Given its limited spatial resolution (site level), our model misses feedback regarding ecosystem processes on species occurrence and abundance (Evans et al., 2016). However, at this stage, the aim of our model was more to describe the mechanistic pathway scaling functional traits to ecosystem processes rather than predict species distribution ranges. Given its limited time resolution, our model misses feedback of ecosystem processes on the peat environment via response traits (Waddington et al., 2015). In fact, the model describes the relationships between environmental gradients, Sphagnum functional traits and ecosystem processes on a short time-scale. However, ecosystem processes may affect environmental gradients within a larger time frame and their effect involves other groups of species besides the community of Sphagnumspecies. For example, peat accumulation, and the consequent stability of bog microforms, is the result of the interactions between the decomposition process in the Sphagnum community and in other communities of vascular plants with the bog environment. Furthermore, across long periods (years, decades) peat accumulation has a stabilizing effect on the depth of water level in the peatland (Eppinga, Rietkerk, Wassen, & Ruiter, 2009; Waddington et al., 2015).

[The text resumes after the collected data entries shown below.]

(** * Spreadsheet component: grid/sheet state model

    A shallow embedding of the [Spreadsheet] React component
    (components/Spreadsheet.tsx): cell addressing, the sheet collection,
    the selection/edit lifecycle and the pointer-drag resize protocol.

    Conventions of the embedding.
    - JS numbers that the component manipulates are grid indices, pixel
      coordinates and clock readings: integers in the range where a JS
      number is exact and prints in plain decimal, modelled as [Z].  A
      number that may be [NaN] (the result of [parseInt]) is an [option Z].
    - JS strings are [string]; cell ids and sheet ids are ASCII.
    - A JS object used as a dictionary is a [gmap string _]: property keys
      are strings, a numeric key is its decimal rendering.
    - [string | null] state is [option string].
    - An event handler is a closure over the values of the render that
      created it.  Handlers therefore take the render snapshot [snap] they
      read from and transform the pending state [cur] they write to; a
      [setX(v)] call is [setX v cur], a functional [setSheets(prev => ..)]
      is [setSheets f cur].
    - Rendering, focus, [preventDefault] and listener registration are not
      part of the state and are left out; [Date.now()] is an input of the
      event that reads it. *)

From Stdlib Require Import ZArith String Ascii List Lia.
From stdpp Require Import base decidable option list sorting strings gmap pretty.

Local Open Scope Z_scope.

(** ** JavaScript primitives used by the component *)

Module JS.

(** [arr[i]] for a numeric index: [undefined] outside the array. *)
Definition at_index {A} (arr : list A) (i : Z) : option A :=
  if decide (0 ≤ i) then arr !! Z.to_nat i else None.

(** A possibly-undefined string inside a template literal. *)
Definition interpolate (v : option string) : string :=
  default "undefined" v.

(** [Number.prototype.toString] on an integer. *)
Definition toString (n : Z) : string := pretty n.
(** C6, amended. The descriptor is not validated.  Whatever the chunk size,
    the file size and the number of part URLs, one task is submitted per part
    URL, with [start = (part_number - 1) * chunk_size] and
    [end = min(start + chunk_size, file_size)]; in every run that returns each
    of them has been run to its end, which takes at least one attempt and,
    unless the file cannot be read, a PUT to the part's URL; and the upload
    returns [True] as soon as all parts and the completion call succeed. *)
Theorem no_plan_validation
    (md : Metadata) (token : option string) (w : World) (sched : list label)
    (ret : bool) :
  st_phase (_multipart_upload md token w sched) = Done ret ->
  let s := _multipart_upload md token w sched in
  List.length (tasks md w) = List.length (part_urls md) /\
  (forall i part_info,
      nth_error (part_urls md) i = Some part_info ->
      let start := (info_part_number part_info - 1) * chunk_size md in
      let end_ := Z.min (start + chunk_size md) (file_size w) in
      let t := mkTask (info_url part_info) (info_part_number part_info) start end_ in
      nth_error (tasks md w) i = Some t /\
      worker_log i (log s) = fst (run_task w i t) /\
      (1 <= attempts_made (worker_log i (log s)))%nat /\
      ((forall m, storage w i 0 <> ReadRaises m) ->
       In (EvPut (info_url part_info) (end_ - start)) (worker_log i (log s)))) /\
  (all_parts_succeed md w ->
   forall fid, post (complete_post w) = Return fid -> ret = true).
Proof.
  intros Hdone s. subst s.
  pose proof (upload_inv md token w sched) as Hinv.
  destruct Hinv as (_ & _ & _ & _ & Hwl & Hph). rewrite Hdone in Hph.
  destruct Hph as [Hall Hend].
  split; [apply submitted_length | ].
  split.
  - intros i part_info Hinfo start end_ t.
    assert (Hnth : nth_error (tasks md w) i = Some t).
    { unfold tasks. rewrite submitted_nth, Hinfo. reflexivity. }
    assert (Hi : (i < List.length (tasks md w))%nat)
      by (apply nth_error_Some; congruence).
    split; [exact Hnth | ].
    rewrite Hwl. apply Hall, mem_In in Hi. rewrite Hi.
    rewrite (task_trace_nth md w i t Hnth).
    split; [reflexivity | ]. apply (run_task_first_attempt w i t).
  - intros Hok fid Hpost.
    destruct Hend as [[_ Hdec] | Hfin].
    + exfalso. eapply decided_not_all; eassumption.
    + destruct Hfin as (ps & _ & _ & _ & _ & _ & Hret).
      rewrite Hpost in Hret. apply Hret.
Qed.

Our model does not capture changes in trait values due to evolutionary changes. Although many ecosystem and regional models have adopted the concept of plant functional types (PFTs: groupings of plant species sharing similar characteristics and roles in ecosystem function), recent work suggests that parameterization of PFTs with current trait values may not be valid under future environmental conditions because trait values and trait–trait relationships may change (Van Bodegom et al., 2012). In this regard, our model has limitations if employed in other environmental scenarios. To overcome these limitations, we will benefit from population genomics programs—like the Sphagnome Project—where population genetics, genomics, and phenotype analysis can be used to statistically model genome features to trait value predictions that can be entered as parameters in our SEM (Weston et al., 2018).